Savage makes continual use of handheld, in-your-face camera work to convey the claustrophobic nature of Tara’s everyday life. He films Arterton as if she is the main subject in some fly on the wall documentary.

We see her in oppressive close-up, peeling and scrubbing the vegetables, picking up the kids’ mess or offering drinks to friends at a barbecue Mark has offered. There are always toys strewn on the floor or cereal spilt on the kitchen table. The sex scenes are determinedly unromantic.

“I am not happy. I can’t do this anymore,” is her conclusion as the daily grind wears her down.

Arterton gives a typically nuanced and sensitive performance as the wife and mother too ashamed to admit that, no, she doesn’t love her kids and that she simply no longer finds family life appealing.

She is itching to escape. Tara seems to recognise herself in the romantic and forlorn figure of the lonely woman pictured in mediaeval tapestries of “The Lady And The Unicorn.” (She has reproductions of these in a book she buys on a solitary trip to central London.)

For all the emotional complexity Arterton brings to her role, the film itself just doesn’t ring true. The melodramatic, piano-heavy score is incongruous. Cooper is strangely unsympathetic as the husband. He claims Tara is the centre of his world but behaves boorishly toward her. He’s the patriarch who wants his food on the table, his shirts ironed and for Tara to make love to him on demand.
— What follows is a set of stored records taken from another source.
(** X9. In every state the borrow flow can reach from its initial state, the
    selection is duplicate-free, it is non-empty once the flow has left the
    equipment step, the confirm step is only ever shown for a student whose
    row was not blacklisted when it was selected, and the duration is within
    5 and 480 minutes.  So "Confirm Handover" never takes the early return of
    [handleConfirm]: it runs the loan creation for that student over the
    selection. *)
Theorem borrow_flow_invariant (LocalTZA : Z → bool → Z) (uuid : nat → string)
    (user : option string) (started now : Z) (f : BorrowFlow) :
  rtc click initialFlow f →
  flowReady f
  ∧ (flowStep f = stepConfirm →
     ∃ student,
       selectedStudent f = Some student
       ∧ is_blacklisted student = false
       ∧ confirmHandover LocalTZA uuid user started now f
         = borrowEach uuid 0 (st_id student) user now
             (setMinutes LocalTZA started
                (getMinutes LocalTZA started + selectedDuration f))
             (selectedEquipment f)).
Proof.
  intros Hreach.
  assert (flowReady f) as Hready.
  { pose proof flowReady_initial as H0. revert H0.
    induction Hreach as [f|f1 f2 f3 Hclick _ IH]; [done|].
    intros H1. apply IH. by apply (click_flowReady f1). }
  split; [done|]. intros Hstep.
  destruct Hready as (_ & Hsel & Hstu & _).
  destruct (Hstu Hstep) as (student & Hstudent & Hbl).
  exists student. split; [done|]. split; [done|].
  unfold confirmHandover, handleConfirm. rewrite Hstudent.
  destruct (selectedEquipment f) eqn:Hids; [|done].
  exfalso. apply Hsel; [by rewrite Hstep | done].
Qed.

Lemma flow_reaches_confirm :
  flowReady (handleStudentSelect (pupil "s1" (100 # 1))
               (setStep stepStudent
                  (setSearchQuery ""
                     (toggleEquipmentSelect "e1" available initialFlow)))).
Proof.
  apply (borrow_flow_invariant utcZone (λ _, "l1") None 0 0).
  eapply rtc_l; [apply (click_item "e1" available); reflexivity|].
  eapply rtc_l; [apply click_checkout; [reflexivity | vm_compute; discriminate]|].
  eapply rtc_l; [apply (click_select (pupil "s1" (100 # 1))); reflexivity|].
  apply rtc_refl.
Defined.

Section Borrowing.
Implicit Types (s : Store) (now : Z) (ids : list string).

Lemma markBorrowed_twice now (o : option EquipmentItem) :
  markBorrowed now <$> (markBorrowed now <$> o) = markBorrowed now <$> o.
Proof. by destruct o. Qed.

Lemma borrowEach_runs uuid studentId user now due ids :
  ∀ i s,
    (∀ j, (j < length ids)%nat → loans s !! uuid (i + j)%nat = None) →
    (∀ j j', (j < length ids)%nat → (j' < length ids)%nat →
             uuid (i + j)%nat = uuid (i + j')%nat → j = j') →
    ∃ s', runs (borrowEach uuid i studentId user now due ids) s s' tt
      ∧ students s' = students s
      ∧ blacklistEntries s' = blacklistEntries s
      ∧ (∀ j id, ids !! j = Some id →
           loans s' !! uuid (i + j)%nat
           = Some (newLoan (uuid (i + j)%nat) studentId id user now due))
      ∧ (∀ k, (∀ j, (j < length ids)%nat → uuid (i + j)%nat ≠ k) →
              loans s' !! k = loans s !! k)
      ∧ (∀ id, equipment s' !! id
               = if decide (id ∈ ids) then markBorrowed now <$> equipment s !! id
                 else equipment s !! id).
Proof.
  induction ids as [|target rest IH]; intros i s Hfree Hinj.
  - exists s. split; [done|]. repeat split; try done.
  - assert (loans s !! uuid i = None) as Hi.
    { specialize (Hfree 0%nat). rewrite Nat.add_0_r in Hfree. apply Hfree. simpl. lia. }
    assert (∀ j, (j < length rest)%nat → uuid (S i + j)%nat ≠ uuid i) as Hne.
    { intros j Hj Heq. specialize (Hinj (S j) 0%nat).
      rewrite Nat.add_0_r, Nat.add_succ_r in Hinj.
      discriminate Hinj; simpl; [lia | lia | done]. }
    destruct (IH (S i)
                {| students := students s;
                   equipment := alter (markBorrowed now) target (equipment s);
                   loans := <[uuid i := newLoan (uuid i) studentId target user now due]>
                              (loans s);
                   blacklistEntries := blacklistEntries s |})
      as (s' & Hrun & Hs & Hb & Hnew & Hold & Heq).
    { intros j Hj. simpl. rewrite lookup_insert_ne by (apply not_eq_sym; by apply Hne).
      specialize (Hfree (S j)). rewrite Nat.add_succ_r in Hfree.
      apply Hfree. simpl. lia. }
    { intros j j' Hj Hj' Heq. specialize (Hinj (S j) (S j')).
      rewrite !Nat.add_succ_r in Hinj.
      assert (S j = S j') as [= ->]; [apply Hinj; simpl; (lia || done) | done]. }
    exists s'. split.
    { unfold runs. rewrite borrowEach_cons, Hi. exact Hrun. }
    split; [done|]. split; [done|]. split; [|split].
    + intros [|j] id Hid; simpl in Hid.
      * injection Hid as <-. rewrite Nat.add_0_r.
        rewrite Hold; [simpl; apply lookup_insert_eq|].
        intros j Hj. by apply Hne.
      * rewrite Nat.add_succ_r. by apply Hnew.
    + intros k Hk. rewrite Hold.
      * simpl. apply lookup_insert_ne.
        specialize (Hk 0%nat). rewrite Nat.add_0_r in Hk. apply Hk. simpl. lia.
      * intros j Hj. specialize (Hk (S j)). rewrite Nat.add_succ_r in Hk.
        apply Hk. simpl. lia.
    + intros id. rewrite Heq. simpl.
      destruct (decide (id ∈ rest)) as [Hin|Hnin].
      * rewrite decide_True by (by right).
        destruct (decide (target = id)) as [->|Hd].
        -- rewrite lookup_alter_eq. apply markBorrowed_twice.
        -- by rewrite lookup_alter_ne.
      * destruct (decide (target = id)) as [->|Hd].
        -- rewrite decide_True by (by left). apply lookup_alter_eq.
        -- rewrite decide_False by (rewrite elem_of_cons; intros [?|?]; done).
           by apply lookup_alter_ne.
Qed.
End Borrowing.

(** X10. When the identifiers drawn for the selection are free and pairwise
    distinct, [handleConfirm] completes and creates exactly one loan per
    selected id, in order: an active, open loan of the student, borrowed at
    the second clock reading [now] and due when the local clock shows the
    time it showed at the first reading [started] moved on by
    [selectedDuration] minutes; that is [selectedDuration] minutes after
    [started] where the zone offset is the same at both ends, and an hour
    more or less across a daylight-saving change.  Every selected item on
    file becomes borrowed, whatever its status was; a selected id without an
    item still gets its loan.  No other loan, item, student or suspension
    entry changes. *)
Theorem handleConfirm_spec (LocalTZA : Z → bool → Z) (uuid : nat → string)
    (user : option string) (started now : Z) (student : Student)
    (ids : list string) (duration : Z) (s : Store) :
  freshIds uuid (length ids) s →
  ∃ s',
    run (handleConfirm LocalTZA uuid user started now (Some student) ids duration) s
    = (s', inr tt)
    ∧ students s' = students s
    ∧ blacklistEntries s' = blacklistEntries s
    ∧ (∀ j id, ids !! j = Some id →
         ∃ l, loans s' !! uuid j = Some l
              ∧ ln_id l = uuid j ∧ student_id l = st_id student
              ∧ equipment_id l = id ∧ borrowed_at l = now
              ∧ due_at l = UTC LocalTZA (LocalTime LocalTZA started + duration * 60000)
              ∧ (LocalTZA (LocalTime LocalTZA started + duration * 60000) false
                 = LocalTZA started true →
                 due_at l = started + duration * 60000)
              ∧ returned_at l = None ∧ ln_status l = active
              ∧ is_overdue l = false)
    ∧ (∀ k, (∀ j, (j < length ids)%nat → uuid j ≠ k) → loans s' !! k = loans s !! k)
    ∧ (∀ id, equipment s' !! id
             = if decide (id ∈ ids) then markBorrowed now <$> equipment s !! id
               else equipment s !! id).
Proof.
  intros [Hfree Hinj].
  destruct (borrowEach_runs uuid (st_id student) user now
              (setMinutes LocalTZA started (getMinutes LocalTZA started + duration))
              ids 0 s) as (s' & Hrun & Hs & Hb & Hnew & Hold & Heq); [done..|].
  simpl in *.
  assert (runs (handleConfirm LocalTZA uuid user started now (Some student) ids
                  duration) s s' tt) as Hrun'.
  { unfold handleConfirm. destruct ids; [|done]. exact Hrun. }
  exists s'. split; [by apply runs_run|]. split; [done|]. split; [done|].
  split; [|split; [done|done]].
  intros j id Hid. eexists. split; [by apply Hnew|].
  do 4 (split; [done|]).
  split; [apply setMinutes_getMinutes|].
  split; [apply setMinutes_same_offset|]. done.
Qed.

(** A host one hour ahead of UTC until daylight saving ends at 3 600 000,
    and on UTC from then on. *)
Lemma lending_across_the_end_of_daylight_saving :
  ∃ s', run (handleConfirm
               (λ t isUTC, if isUTC then (if t <? 3600000 then 3600000 else 0)
                           else (if t <? 7200000 then 3600000 else 0))
               numbered None 1800000 1800000 (Some (pupil "s1" (100 # 1)))
               ["e1"; "e2"] 60) twoBalls = (s', inr tt)
        ∧ (∃ l, loans s' !! "l1" = Some l ∧ equipment_id l = "e2"
                ∧ borrowed_at l = 1800000
                ∧ due_at l = 1800000 + 120 * 60000).
Proof.
  destruct (handleConfirm_spec
              (λ t isUTC, if isUTC then (if t <? 3600000 then 3600000 else 0)
                          else (if t <? 7200000 then 3600000 else 0))
              numbered None 1800000 1800000 (pupil "s1" (100 # 1))
              ["e1"; "e2"] 60 twoBalls) as (s' & Hrun & _ & _ & Hnew & _).
  - split.
    + intros j Hj. simpl in Hj.
      destruct j as [|[|j]]; [reflexivity | reflexivity | lia].
    + intros j j' Hj Hj' Heq. simpl in Hj, Hj'.
      destruct j as [|[|j]], j' as [|[|j']]; try lia; try done.
  - exists s'. split; [exact Hrun|].
    destruct (Hnew 1%nat "e2" eq_refl) as (l & Hl & _ & _ & He & Hnow & Hdue & _).
    exists l. split; [done|]. split; [done|]. split; [done|].
    rewrite Hdue. reflexivity.
Defined.



(** ** Invariants of the whole store *)

Section Preserving.
Context (Q : Store → Store → Prop) `{!Reflexive Q, !Transitive Q}.

Lemma respects_outcome {A} (m : M A) s s' : respects Q m → outcome m s s' → Q s s'.
Proof. intros Hm (b & c & r & Hrun & <-). apply (Hm _ _ _ Hrun). Qed.

Lemma outcome_exec {A} (m : M A) s : outcome m s (exec m s).
Proof.
  unfold outcome, exec, run. exists None.
  destruct (m (connect s)) as [c r] eqn:Hm. by exists c, r.
Qed.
Her mother (a cameo from Frances Barber) isn’t likeable or kind to her either, warning her that she’s lucky to have such a privileged life. The interlude in which Tara takes the EuroStar on a whim strains credibility too. She is shown wandering around dirty Parisian streets near the EuroStar station as if she is in a romantic never land.
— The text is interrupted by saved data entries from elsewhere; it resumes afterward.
(** * SerializedModuleLoader: locating, loading and querying serialized modules

    A shallow embedding of [lib/Serialization/SerializedModuleLoader.cpp].
    The loader's own state (the registered bitstreams and the list of loaded
    module files) and the parts of the [ASTContext] it touches (the module
    table, the generation counter, the diagnostic sink, the allocated module
    handles) are threaded explicitly; assertions and [llvm_unreachable]
    abort the computation.  Everything the loader calls but does not define
    (the LLVM path and file primitives, the source manager, the module file
    reader) is gathered in an environment record. *)

From stdpp Require Import gmap strings list.
From Stdlib Require Import ZArith Lia.

Open Scope Z_scope.
Open Scope string_scope.
Open Scope list_scope.

(** ** Data model *)

Abbreviation Identifier := string (only parsing).

(** [SourceLoc] wraps a pointer into a source buffer; the null pointer is the
    invalid location. *)
Inductive SourceLoc : Type :=
| InvalidLoc
| ValidLoc (offset : N).

Definition isValid (loc : SourceLoc) : bool :=
  match loc with
  | InvalidLoc => false
  | ValidLoc _ => true
  end.

(** [typedef std::pair<Identifier, SourceLoc> AccessPathElem;] *)
Abbreviation AccessPathElem := (Identifier * SourceLoc)%type (only parsing).
Abbreviation AccessPathTy := (list AccessPathElem) (only parsing).

Record MemoryBuffer : Type := {
  BufferIdentifier : string;
  Contents : string
}.

(** [llvm::error_code]: the numeric value, zero meaning success. *)
Abbreviation error_code := Z (only parsing).
Definition errc_success : error_code := 0.
Definition errc_no_such_file_or_directory : error_code := 2.

(** What reading a file gives: its contents, or a non-zero error number. *)
Inductive FileResult : Type :=
| FileContents (buffer : MemoryBuffer)
| FileError (errno : positive).

Inductive ModuleStatus : Type :=
| Valid
| FormatTooNew
| Malformed
| MissingDependency.

Record Dependency : Type := {
  RawAccessPath : string;
  isLoaded : bool
}.
Definition foo : Target := target "/foo" ["foo"].
Definition bar : Target := target "/bar" ["bar"].
Definition foo_bar : Target := target "/foo/bar" ["foo"; "bar"].
(** A target with a path that is not [well_formed]. *)
Definition slash_a : Target := target "//a" [""; "a"].

Definition clause (conj : string) (s : jsval) (op : string) (o : jsval)
    : Statement :=
  mkStatement conj (VClause (clause_of s op o)).

(** A fresh builder under the default strategy. *)
Definition this0 : Builder := start (mkFilter []) defaultStrategy.

End Examples.

(** [/foo eq 1 and 2 lt /bar or (/bar gt /foo and /baz in [3])]. *)
Definition fields_example : Filter :=
  mkFilter
    [Examples.clause "" (JTarget Examples.foo) "eq" (JNum 1);
     Examples.clause "and" (JNum 2) "lt" (JTarget Examples.bar);
     mkStatement "or"
       (VFilter
          (mkFilter
             [Examples.clause "" (JTarget Examples.bar) "gt"
                (JTarget Examples.foo);
              Examples.clause "and"
                (JTarget (Examples.target "/baz" ["baz"])) "in"
                (JArr [JNum 3])]))].

(** ** Further specification-level definitions *)

(** The twelve operators the dispatch of [_build] knows. *)
Definition operators : list string :=
  ["eq"; "neq"; "gt"; "gte"; "lt"; "lte"; "like"; "nlike"; "between";
   "nbetween"; "in"; "nin"].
A lecherous French photographer (one part Serge Gainsbourg, one part Johnny Hallyday) just happens to spot her and come courting her at the museum she visits. Tara may be having a breakdown but she looks remarkably chic and doesn’t seem to suffer from any financial worries. If she is lost in the city, there is sure to be some kindly French matron who will take pity on her and offer her a roof for the night.

The film’s ending is enigmatic and unsatisfactory. In spite of the title, we are given very little sense that the troubled heroine has found any way out of the maze.

The Escape hits UK cinemas 3 August.